Lemma deadline_sound_and_live_witness :
  ∃ c', rtc timer_step (ex_run [LTick 12]) c' ∧ Read_lock (fc_flow c') = inl ErrDeadlineExceeded.
Proof.
  apply (deadline_sound_and_live (ex_run [LTick 12]));
    [apply ex_run_reachable; vm_compute; reflexivity| |vm_compute; reflexivity].
  exists 10%Z. split; [vm_compute; reflexivity|vm_compute; discriminate].
Defined.

Lemma no_stream_survives_Close_witness :
  (3%Z, ErrRoQNoError) ∈ fc_cancelled (ex_run [LCancelCtx; LCloseBuffer; LCloseStreams]).
Proof.
  apply (no_stream_survives_Close (ex_run [LCancelCtx; LCloseBuffer; LCloseStreams]));
    [apply ex_run_reachable; vm_compute; reflexivity|vm_compute; lia|].
  eexists. vm_compute. reflexivity.
Defined.
End witnesses.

☆ ☆ ☆

Could you retype every record above exactly as written?

EXPECTED ANSWER:
Lemma deadline_sound_and_live_witness :
  ∃ c', rtc timer_step (ex_run [LTick 12]) c' ∧ Read_lock (fc_flow c') = inl ErrDeadlineExceeded.
Proof.
  apply (deadline_sound_and_live (ex_run [LTick 12]));
    [apply ex_run_reachable; vm_compute; reflexivity| |vm_compute; reflexivity].
  exists 10%Z. split; [vm_compute; reflexivity|vm_compute; discriminate].
Defined.

Lemma no_stream_survives_Close_witness :
  (3%Z, ErrRoQNoError) ∈ fc_cancelled (ex_run [LCancelCtx; LCloseBuffer; LCloseStreams]).
Proof.
  apply (no_stream_survives_Close (ex_run [LCancelCtx; LCloseBuffer; LCloseStreams]));
    [apply ex_run_reachable; vm_compute; reflexivity|vm_compute; lia|].
  eexists. vm_compute. reflexivity.
Defined.
End witnesses.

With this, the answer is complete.